Have you ever been told to think outside the box? Like a whole world is waiting for you out there and you need to weave your way through to be a part of it. But when your mind gets there the world you had imagined ceases to exist, and you bring yourself back to think inside a box – you think, sleep, eat, work, not moving – till the mind explodes and the heart is a constant flowing tide, ebbing away into walls. And the walls become a part of your voyage, spaces meeting in swift junctions and turns you follow to shuttle around, till you reach a settlement of void. We are all living in uncertain times, together battling a calamity that appears as concerns culminating in confinement, with sentiments fluctuating, questions surfacing, and people shedding their old wrinkled values –modifying, adapting and shifting among a cloud of doubt.
As a malady takes up spaces in our mind, we are constantly in the pursuit of living a different kind of life and being at peace with it. In times like this art has shown us the way, with films, music, visual arts, all coming to the rescue of a recluse. To try and combat feelings of anxiety, isolation and creative doldrums Pulp Society, an Art Gallery in Delhi has come up with a digital programme focussed on collaboration and virtual engagement, with tools that have become prevalent in our times. Two Art Based Games part of – ‘This is (now) Online’ by Pulp Society are a consequent of this isolated life we are currently living. It includes collaborative Zine* Making games: Exquizine and Blind Date, with both online events taking place over 10 days in April.
Exquizine is the coming together or collaborative zine-making game inspired by ‘Exquisite Corpse’ a game in which each participant takes up turns writing or drawing on a sheet of paper, folding it to conceal their contribution and then passing it to the next player for the same. Over a period of a few days 3-10 artists will collaborate on a single Zine, without knowing its visual result, each player completing one page of a zine. The game will begin with a prompt or idea from Pulp Society to the first participant, who would then create a page in the zine through text, visuals, photos, collage and then pass on an email prompt and/or idea to the next participant.
Blind Date is an Artistic match-making game between two strangers, who would collaborate online to create a Digital Zine over 7 days. Pulp Society will provide a starting prompt and video consultations along the way. Multiple Zines finally formatted by Pulp Society would be the outcome of these Art based Games, with a virtual exhibition of This is (now) Online. Pulp Society’s This is (now) online is an online or digital take on the initial idea of a Zine Exhibition: This is (not) tomorrow (in collaboration with The Irregulars Art Fair: an anti-art fair for art enthusiasts).
As the world battles a pandemic, we are becoming a group of worriers, united in our complaints, united in thought yet woven together by the thread of hope. The underpriviledged are suffering because of a severe lockdown with no place to go and the worry of a doubtful future, with people walking miles to reach their homes, food shortage, poor organisation and weak health facilities and lack of protective gear for health workers, the virus has affected millions not only physically but also mentally and financially, with an inevitable chaos disturbing the ethos of a society and changing its dynamics forever. A war is being waged, but like every war this one has taken its toll, the enemy taking down its opponent and a government putting down policies which have already put massive burden on its own people and injured its economy and social fabric.

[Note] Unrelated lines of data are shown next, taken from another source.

(* ===== verification/Atr.v ===== *)
(** The answer to reset (sc-util.c): the structure [ATR_t], its parser
    [ATR_InitFromArray], the accessors [ATR_GetIntegerValue],
    [ATR_GetParameter] and [ATR_GetDefaultProtocol], and the EMV check
    [ATR_CheckIntegrity]. A printer of well-formed answers is the
    specification the parser is proved to invert. *)
From S2P Require Import Prelude.

Definition SC_ERR_PARAM : Z := 0x0008.
Definition SC_ERR_ATR : Z := 0x0009.
Definition ATR_NOT_FOUND : Z := 1.
Definition ATR_MAX_SIZE : Z := 33.
Definition ATR_MAX_HISTORICAL : Z := 15.
Definition ATR_MAX_PROTOCOLS : Z := 7.
Definition TA : Z := 0.
Definition TB : Z := 1.
Definition TC : Z := 2.
Definition TD : Z := 3.
Definition ATR_DEFAULT_F : Z := 372.
Definition ATR_DEFAULT_D : Z := 1.
Definition ATR_DEFAULT_N : Z := 0.

Record ibyte := mk_ib { value : Z; present : Z }.

Record ATR_t := mk_ATR {
  length_ : Z;
  TS : Z;
  T0_ : Z;
  ib : list (list ibyte);
  TCK : ibyte;
  pn : Z;
  hb : list Z;
  hbn : Z;
}.
#[export] Instance eta_ATR : Eta ATR_t := fun a =>
  mk_ATR (length_ a) (TS a) (T0_ a) (ib a) (TCK a) (pn a) (hb a) (hbn a).

(** [memset(&atr, 0, sizeof(atr))]. *)
Definition atr_zero : ATR_t :=
  mk_ATR 0 0 0 (replicate 7 (replicate 4 (mk_ib 0 0))) (mk_ib 0 0) 0 (replicate 15 0) 0.

Definition atr_num_ib_table : list Z := [0; 1; 1; 2; 1; 2; 2; 3; 1; 2; 2; 3; 2; 3; 3; 4].
Definition atr_f_table : list Z :=
  [372; 372; 558; 744; 1116; 1488; 1860; 0; 0; 512; 768; 1024; 1536; 2048; 0; 0].
Definition atr_d_table : list Z := [0; 1; 2; 4; 8; 16; 32; 64; 12; 20; 0; 0; 0; 0; 0; 0].

(** [atr->ib[p][k]], read and written. *)
Definition ib_at (a : ATR_t) (p k : Z) : option ibyte := row ← rd (ib a) p; rd row k.

Definition ib_put (a : ATR_t) (p k : Z) (f : ibyte -> ibyte) : option ATR_t :=
  row ← rd (ib a) p;
  x ← rd row k;
  row' ← wr row k (f x);
  ib' ← wr (ib a) p row';
  Some (a <| ib := ib' |>).

(** ** [ATR_InitFromArray] *)

(** One of the tests [(TDi | mask) == 0xFF] for TA, TB and TC: store the byte
    and its presence, or clear the presence. *)
Definition atr_take (buf : list Z) (TDi mask p k pointer : Z) (a : ATR_t) : option (Z * ATR_t) :=
  if Z.lor TDi mask =? 0xFF then
    let pointer := pointer + 1 in
    v ← rd buf pointer;
    a ← ib_put a p k (fun _ => mk_ib v 1);
    Some (pointer, a)
  else
    a ← ib_put a p k (fun x => mk_ib (value x) 0);
    Some (pointer, a).

(** What one turn of the interface byte loop does next. *)
Inductive ib_next :=
| IbFail (a : ATR_t)                        (* return SC_ERR_ATR *)
| IbBreak (pointer pn : Z) (a : ATR_t)      (* no TDi: leave the loop *)
| IbLoop (TDi pointer pn : Z) (a : ATR_t).  (* TDi read: next group *)

Definition atr_ib_turn (buf : list Z) (len TDi pointer p : Z) (a : ATR_t) : option ib_next :=
  n ← rd atr_num_ib_table (Z.shiftr (Z.land 0xF0 TDi) 4);
  if len <=? pointer + n then Some (IbFail a)
  else
    '(pointer, a) ← atr_take buf TDi 0xEF p TA pointer a;
    '(pointer, a) ← atr_take buf TDi 0xDF p TB pointer a;
    '(pointer, a) ← atr_take buf TDi 0xBF p TC pointer a;
    if Z.lor TDi 0x7F =? 0xFF then
      let pointer := pointer + 1 in
      v ← rd buf pointer;
      a ← ib_put a p TD (fun _ => mk_ib v 1);
      let a := a <| TCK := mk_ib (value (TCK a)) (if Z.land v 0x0F =? 0 then 0 else 1) |> in
      let p := p + 1 in
      if ATR_MAX_PROTOCOLS <=? p then Some (IbFail a)
      else Some (IbLoop v pointer p a)
    else
      a ← ib_put a p TD (fun x => mk_ib (value x) 0);
      Some (IbBreak pointer p a).

(** The loop; [fuel] turns are enough when [fuel] is at least
    [ATR_MAX_PROTOCOLS], see [atr_ib_loop_fuel]. *)
Fixpoint atr_ib_loop (fuel : nat) (buf : list Z) (len TDi pointer p : Z) (a : ATR_t)
    : option ib_next :=
  match fuel with
  | O => None
  | S fuel =>
      if pointer <? len then
        t ← atr_ib_turn buf len TDi pointer p a;
        match t with
        | IbLoop TDi pointer p a => atr_ib_loop fuel buf len TDi pointer p a
        | t => Some t
        end
      else Some (IbBreak pointer p a)
  end.

Definition xor_bytes (l : list Z) : Z := fold_left Z.lxor l 0.

(** Historical bytes and the check character. *)
Definition atr_finish (buf : list Z) (len pointer p : Z) (a : ATR_t) : option (Z * ATR_t) :=
  let a := a <| pn := p + 1 |> in
  if len <=? pointer + hbn a then Some (SC_ERR_ATR, a)
  else
    h ← memcpy (hb a) 0 buf (pointer + 1) (hbn a);
    let a := a <| hb := h |> in
    let pointer := pointer + hbn a in
    if nz (present (TCK a)) then
      bs ← rdn buf 1 (len - 1);
      if len <=? pointer + 1 then Some (SC_ERR_ATR, a)
      else if nz (xor_bytes bs) then Some (SC_ERR_ATR, a)
      else
        let pointer := pointer + 1 in
        v ← rd buf pointer;
        let a := a <| TCK := mk_ib v (present (TCK a)) |> in
        Some (0, a <| length_ := pointer + 1 |>)
    else Some (0, a <| length_ := pointer + 1 |>).

Definition ATR_InitFromArray (a : ATR_t) (buf : list Z) (len : Z) : option (Z * ATR_t) :=
  if len <? 2 then Some (SC_ERR_ATR, a)
  else
    ts ← rd buf 0;
    t0 ← rd buf 1;
    let a := a <| TS := ts |> <| T0_ := t0 |> <| hbn := Z.land t0 0x0F |>
               <| TCK := mk_ib (value (TCK a)) 0 |> in
    t ← atr_ib_loop 7 buf len t0 1 0 a;
    match t with
    | IbFail a => Some (SC_ERR_ATR, a)
    | IbBreak pointer p a => atr_finish buf len pointer p a
    | IbLoop _ _ _ _ => None
    end.

(** ** Accessors *)
Definition ATR_INTEGER_VALUE_FI : Z := 0.
Definition ATR_INTEGER_VALUE_DI : Z := 1.
Definition ATR_INTEGER_VALUE_II : Z := 2.
Definition ATR_INTEGER_VALUE_PI1 : Z := 3.
Definition ATR_INTEGER_VALUE_N : Z := 4.
Definition ATR_INTEGER_VALUE_PI2 : Z := 5.
Definition ATR_PARAMETER_F : Z := 0.
Definition ATR_PARAMETER_D : Z := 1.
Definition ATR_PARAMETER_N : Z := 4.

(** [inl v]: the function returned 0 with [*value = v]; [inr e]: it returned [e]. *)
Definition ATR_GetIntegerValue (a : ATR_t) (name : Z) : option (Z + Z) :=
  let fetch p k (f : Z -> Z) :=
    x ← ib_at a p k;
    Some (if nz (present x) then inl (f (value x)) else inr ATR_NOT_FOUND) in
  if name =? ATR_INTEGER_VALUE_FI then fetch 0 TA (fun v => Z.shiftr (Z.land v 0xF0) 4)
  else if name =? ATR_INTEGER_VALUE_DI then fetch 0 TA (fun v => Z.land v 0x0F)
  else if name =? ATR_INTEGER_VALUE_II then fetch 0 TB (fun v => Z.shiftr (Z.land v 0x60) 5)
  else if name =? ATR_INTEGER_VALUE_PI1 then fetch 0 TB (fun v => Z.land v 0x1F)
  else if name =? ATR_INTEGER_VALUE_PI2 then fetch 1 TB (fun v => v)
  else if name =? ATR_INTEGER_VALUE_N then fetch 0 TC (fun v => v)
  else Some (inr ATR_NOT_FOUND).

Definition ATR_GetParameter (a : ATR_t) (name : Z) : option (Z + Z) :=
  if name =? ATR_PARAMETER_F then
    v ← ATR_GetIntegerValue a ATR_INTEGER_VALUE_FI;
    match v with
    | inl FI => f ← rd atr_f_table FI; Some (inl f)
    | inr _ => Some (inl ATR_DEFAULT_F)
    end
  else if name =? ATR_PARAMETER_D then
    v ← ATR_GetIntegerValue a ATR_INTEGER_VALUE_DI;
    match v with
    | inl DI => d ← rd atr_d_table DI; Some (inl d)
    | inr _ => Some (inl ATR_DEFAULT_D)
    end
  else if name =? ATR_PARAMETER_N then
    v ← ATR_GetIntegerValue a ATR_INTEGER_VALUE_N;
    match v with
    | inl N => Some (inl N)
    | inr _ => Some (inl ATR_DEFAULT_N)
    end
  else Some (inr ATR_NOT_FOUND).

Definition PROTOCOL_UNSET : Z := -1.

(** The loop over the TDi of [ATR_GetDefaultProtocol], from group [i] on. *)
Fixpoint default_protocol_loop (a : ATR_t) (idx : list Z) (protocol avail : Z) : option (Z * Z) :=
  match idx with
  | [] => Some (protocol, avail)
  | i :: idx =>
      x ← ib_at a i TD;
      if nz (present x) then
        let T := Z.land (value x) 0x0F in
        default_protocol_loop a idx
          (if protocol =? PROTOCOL_UNSET then T else protocol) (Z.lor avail (Z.shiftl 1 T))
      else default_protocol_loop a idx protocol avail
  end.

(** The default protocol and the set of available protocols, as a bit mask. *)
Definition ATR_GetDefaultProtocol (a : ATR_t) : option (Z * Z) :=
  '(protocol, avail) ← default_protocol_loop a [0; 1; 2; 3; 4; 5; 6] PROTOCOL_UNSET 0;
  ta2 ← ib_at a 1 TA;
  let '(protocol, avail) :=
    if nz (present ta2) then
      let p := Z.land (value ta2) 0x0F in (p, Z.shiftl 1 p)
    else (protocol, avail) in
  Some (if protocol =? PROTOCOL_UNSET then (0, Z.shiftl 1 0) else (protocol, avail)).

(** ** [ATR_CheckIntegrity], compiled when CONFIG_EMV_CHECK is set *)

(** The test of TB3 for a T=1 card: BWI at most 4, CWI at most 5, and
    [2^CWI > N + 1] unless [N] is 255; TC1's value is read whether or not TC1
    is present. *)
Definition emv_check_TB3 (tb3 tc1 : ibyte) : bool :=
  (present tb3 =? 1) &&
  negb (4 <? Z.shiftr (Z.land (value tb3) 0xF0) 4) &&
  negb (5 <? Z.land (value tb3) 0xF) &&
  ((value tc1 =? 0xFF) || negb (Z.shiftl 1 (Z.land (value tb3) 0xF) <=? value tc1 + 1)).

Definition ATR_CheckIntegrity (a : ATR_t) (type : Z) : option Z :=
  ta1 ← ib_at a 0 TA; tb1 ← ib_at a 0 TB; tc1 ← ib_at a 0 TC; td1 ← ib_at a 0 TD;
  ta2 ← ib_at a 1 TA; tb2 ← ib_at a 1 TB; tc2 ← ib_at a 1 TC; td2 ← ib_at a 1 TD;
  ta3 ← ib_at a 2 TA; tb3 ← ib_at a 2 TB; tc3 ← ib_at a 2 TC;
  if (present ta1 =? 1) && ((value ta1 <? 0x11) || (0x13 <? value ta1)) then Some SC_ERR_PARAM
  else if (type =? 0) && (present tb1 =? 1) && nz (value tb1) then Some SC_ERR_PARAM
  else if (type =? 0) && (present tb1 =? 0) then Some SC_ERR_PARAM
  else if present tb2 =? 1 then Some SC_ERR_PARAM
  else if (present ta2 =? 1) && (Z.land (value ta2) 0x10 =? 0x10) then Some SC_ERR_PARAM
  else if (present tc2 =? 1) && (value tc2 =? 0) then Some SC_ERR_PARAM
  else if (present td1 =? 1) && (1 <? Z.land (value td1) 0xF) then Some SC_ERR_PARAM
  else if (present td2 =? 1) && negb (Z.land (value td2) 0xF =? 1)
          && negb (Z.land (value td2) 0xF =? 0xE) then Some SC_ERR_PARAM
  else if (present td2 =? 1) && (Z.land (value td2) 0xF =? 0xE)
          && nz (Z.land (value td1) 0xF) then Some SC_ERR_PARAM
  else if (present ta3 =? 1) && ((value ta3 <? 0x10) || (value ta3 =? 0xFF)) then Some SC_ERR_PARAM
  else
    '(proto, _) ← ATR_GetDefaultProtocol a;
    if (proto =? 1) && negb (emv_check_TB3 tb3 tc1) then Some SC_ERR_PARAM
    else if (present tc3 =? 1) && nz (value tc3) then Some SC_ERR_PARAM
    else Some 0.
(* ===== verification/T1Card.v ===== *)
(** Reliable transmission over T=1: [t1_transceive] against a reference card
    over a link that loses and damages blocks.

    The card follows the T=1 rules of ISO 7816-3: it acknowledges chained
    blocks, answers the last block of a command with its response in chunks,
    repeats its last block when asked for it again, and reports a damaged block
    with an R-block. It is part of the specification: no code of the repository
    is modelled in this file. *)
From S2P Require Import Prelude Checksum CtBuf T1 T1Spec.

(** ** The reference card *)

(** [c_rx]: the part of the command received; [c_nr]: the sequence number of
    the next I-block expected; [c_rem]: the response from the chunk last sent
    on, empty when the last block sent was an R-block; [c_ns]: the sequence
    number of that chunk; [c_log]: the commands executed. *)
Record card := mk_card { c_rx : list Z; c_nr : Z; c_ns : Z; c_rem : list Z; c_log : list (list Z) }.

Section card.
(** The response of the card to a command after a history of commands, its
    error detection code, its block size and the node address it uses. *)
Context (app : list (list Z) -> list Z -> list Z) (c : csum_fn) (k : Z) (nad : Z).

Definition parse_block (bytes : list Z) : option (Z * list Z) :=
  match bytes with
  | a :: pcb :: len :: rest =>
      let inf := take (Z.to_nat len) rest in
      if bool_decide (bytes = enc c a pcb inf) then Some (pcb, inf) else None
  | _ => None
  end.

Definition card_reply (cd : card) : list Z :=
  match c_rem cd with
  | [] => enc c nad (r_pcb (c_nr cd) 0) []
  | rem => enc c nad (i_pcb (c_ns cd) (k <? zlen rem)) (take (Z.to_nat k) rem)
  end.

(** The answer to a block that arrived damaged. *)
Definition card_refuse (cd : card) : list Z := enc c nad (r_pcb (c_nr cd) T1_EDC_ERROR) [].

(** The last chunk sent was received. *)
Definition card_acked (cd : card) : card :=
  match c_rem cd with
  | [] => cd
  | rem => mk_card (c_rx cd) (c_nr cd) (Z.lxor (c_ns cd) 1) (drop (Z.to_nat k) rem) (c_log cd)
  end.
Lemma wait_ok cond w :
  world_ok w -> room w ->
  exists w', wait cond w = Some w' /\ world_ok w' /\ room w' /\ frame (w_sc w) (w_sc w') /\
    rx_count (w_evs w') <= rx_count (w_evs w).
Proof.
  destruct w as [evs v s]; intros [Hd Hq] Hr; unfold room in Hr; simpl in *; unfold wait; simpl.
  revert v s Hd Hr; induction evs as [|[e|] evs IH]; intros v s Hd Hr; simpl in *.
  - exists (mk_world [] v s); destruct (cond s); cbn [mbind option_bind];
      unfold room; split_and!; done.
  - apply Forall_cons in Hq as [Hqe Hq]; pose proof (rx_count_nonneg evs).
    destruct (cond s); cbn [mbind option_bind].
    + eexists; split; [reflexivity|]; unfold room; split_and!; try done; split; try done; by constructor.
    + destruct (isr_ok e v s Hqe Hd) as (v' & s' & -> & Hd' & Hf & Hrt); [lia|]; cbn [mbind option_bind].
      destruct (IH Hq v' s' Hd') as (w' & Hw' & ? & ? & Hf' & ?); [lia|].
      exists w'; split; [done|]; split; [done|]; split; [done|]; split; [by transitivity s' | destruct (rx_event e); lia].
  - apply Forall_cons in Hq as [_ Hq]; pose proof (rx_count_nonneg evs).
    destruct (cond s); cbn [mbind option_bind]; eexists; (split; [reflexivity|]);
      unfold room; split_and!; try done; split; try done; by constructor.
Qed.

Definition link_ok (w : world) : Prop :=
  world_ok w /\ rx_count (w_evs w) <= MAX_LEN /\ EDC (sc_t1 (w_sc w)) = SC_CHKSUM_LRC.

Lemma world_ok_same w f :
  (forall s, same_bufs s (f s)) -> world_ok w -> world_ok (set_sc f w).
Proof. intros Hf [Hd Hq]; split; [by apply (same_bufs_ok (w_sc w)) | done]. Qed.

(** ** [t1_xcv] *)
Lemma xcv_start_ok block slen s :
  dev_ok s -> zlen block = T1_BUFFER_SIZE -> 0 <= slen <= T1_BUFFER_SIZE ->
  exists s', xcv_start block slen s = Some s' /\ dev_ok s' /\ sc_rtail s' = 0 /\ sc_state s' = SC_OP_WRITE /\
    sc_toffset s' = 0 /\ sc_tcnt s' = slen /\ sc_err s' = sc_err s /\ sc_sent s' = sc_sent s /\
    slice (sc_tbuf s') 0 slen = slice block 0 slen /\ EDC (sc_t1 s') = EDC (sc_t1 s).
Proof.
  intros Hd Hb Hs; unfold xcv_start; pose proof (d_tbuf _ Hd) as Ht; unfold T1_BUFFER_SIZE, MAX_LEN in *.
  change (sc_tbuf (s <| sc_rhead := 0 |> <| sc_rtail := 0 |> <| sc_state := SC_OP_WRITE |>)) with (sc_tbuf s).
  destruct (memcpy_in (sc_tbuf s) 0 block 0 slen) as (tb & Hm & Hw); try lia.
  rewrite Hm; cbn [mbind option_bind].
  pose proof (memcpy_len _ _ _ _ _ _ Hm) as Htb.
  rewrite wrn_0 in Hw by (rewrite slice_len; lia); injection Hw as Hw.
  eexists; split; [reflexivity|]; split_and!; try done.
  - destruct Hd; split; try done; simpl; unfold MAX_LEN in *; lia.
  - change (slice tb 0 slen = slice block 0 slen); rewrite <- Hw.
    pose proof (slice_app_prefix (slice block 0 slen) (drop (length (slice block 0 slen)) (sc_tbuf s))) as Hp.
    by rewrite slice_len in Hp by lia.
Qed.

Lemma rbuf_byte s i : dev_ok s -> 0 <= i < MAX_LEN -> exists l, rd (sc_rbuf s) i = Some l /\ is_u8 l.
Proof.
  intros Hd Hi; destruct (rd_in (sc_rbuf s) i) as [l Hl]; [by rewrite (d_rbuf _ Hd)|].
  exists l; split; [done|]; apply rd_Some in Hl as [_ Hl].
  pose proof (d_rbuf8 _ Hd) as H8; rewrite Forall_lookup in H8; eauto.
Qed.

Lemma xcv_receive_ok w :
  world_ok w -> room w -> EDC (sc_t1 (w_sc w)) = SC_CHKSUM_LRC ->
  exists w', xcv_receive w = Some w' /\ world_ok w' /\ rx_count (w_evs w') <= rx_count (w_evs w) /\
    sc_t1 (w_sc w') = sc_t1 (w_sc w) /\
    (sc_err (w_sc w') = 0 -> 4 <= sc_rlen (w_sc w') <= T1_BUFFER_SIZE).
Proof.
  intros Hw Hr Hedc; unfold xcv_receive.
  set (w1 := set_sc _ w).
  assert (Hw1 : world_ok w1) by (destruct Hw as [[]]; split; try done; by split).
  destruct (wait_ok (fun s => (3 <? sc_rtail s) || nz (sc_err s)) w1 Hw1 Hr) as (w2 & -> & Hw2 & Hr2 & Hf2 & Hc2).
  cbn [mbind option_bind].
  destruct (nz (sc_err (w_sc w2)) && _) eqn:E.
  { exists w2; split_and!; try done; [apply Hf2|]; intros H0; by rewrite H0 in E. }
  destruct (rbuf_byte (w_sc w2) 2) as (l & -> & Hl); [apply Hw2 | done|]; cbn [mbind option_bind].
  assert (Ht2 : sc_t1 (w_sc w2) = sc_t1 (w_sc w)) by apply Hf2.
  rewrite Ht2, Hedc; cbn [Z.eqb SC_CHKSUM_LRC Pos.eqb].
  set (w3 := set_sc _ w2).
  assert (Hw3 : world_ok w3) by (destruct Hw2 as [[]]; split; try done; by split).
  assert (Hrl : sc_rlen (w_sc w3) = 4 + l).
  { change (sc_rlen (w_sc w3)) with (sc_rlen (w_sc w2) + (l + 1)); rewrite (proj1 Hf2); simpl; lia. }
  cbv zeta; set (full := fun s => (sc_rtail s =? sc_rlen s) || nz (sc_err s)).
  destruct (wait_ok full w3 Hw3 Hr2) as (w4 & -> & Hw4 & Hr4 & Hf4 & Hc4); cbn [mbind option_bind].
  change (rx_count (w_evs w3)) with (rx_count (w_evs w2)) in Hc4.
  change (rx_count (w_evs w1)) with (rx_count (w_evs w)) in Hc2.
  destruct (sc_err (w_sc w4) =? SC_ERR_PARITY).
  - set (w5 := set_sc _ w4).
    assert (Hw5 : world_ok w5) by (destruct Hw4 as [[]]; split; try done; by split).
    destruct (wait_ok full w5 Hw5 Hr4) as (w6 & -> & Hw6 & _ & Hf6 & Hc6); cbn [mbind option_bind].
    change (rx_count (w_evs w5)) with (rx_count (w_evs w4)) in Hc6.
    eexists; split; [reflexivity|]; split_and!; [|simpl; lia | | done].
    + apply world_ok_same; [intros; bufs | done].
    + destruct Hf4 as (_ & Ht4 & _), Hf6 as (_ & Ht6 & _); rewrite <- Ht2; etransitivity; [exact Ht6 | exact Ht4].
  - exists w4; split_and!; try done; [lia | rewrite <- Ht2; apply Hf4|]; intros _; rewrite (proj1 Hf4), Hrl; unfold is_u8, T1_BUFFER_SIZE in *; lia.
Qed.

In these lonesome times Art, becomes a warm blanket for a brighter present and a hopeful tomorrow. What began as an online project where people could document a day in their life, became a more significant understanding of someone’s day in current times through photographs. ‘The One Day Project’ is an Online Interactive Project based in the UK, which aims to document a normal life during extraordinary times. The Project aims to document through the month of March/April lives of as many different people, in self-isolation, quarantined and facing lockdowns around the world. To participate in this Project one needs to take a photo approximately every hour one is awake on any one day of March/April 2020 along with one short audio recording of the day. The photos can be taken on any device and could be in the direction one is looking (and not selfies), these can then be captioned and sent across to the creator of the One Day Project.
There is a lull, somewhat marred by the existence of uncertainty and scepticism. We must be able to fight this as humans and not as fiends and shun the wounds which turn into bigotry towards a community or race. We are all isotopes of oblivion, taking small steps into tomorrow, hoping, and carrying on, moving atoms and fragments of history yet to be written, recording our lives online, through specks of photos, daily deeds, misgivings and needs. We are beginning to see time, every second that passes by, silently, windows which bring air, bring anticipation of promise, that tomorrow shall not be like today, this cloak of disguise will be taken off and we the witnesses will soon be narrators of an uncanny time, one we lived, and outlived.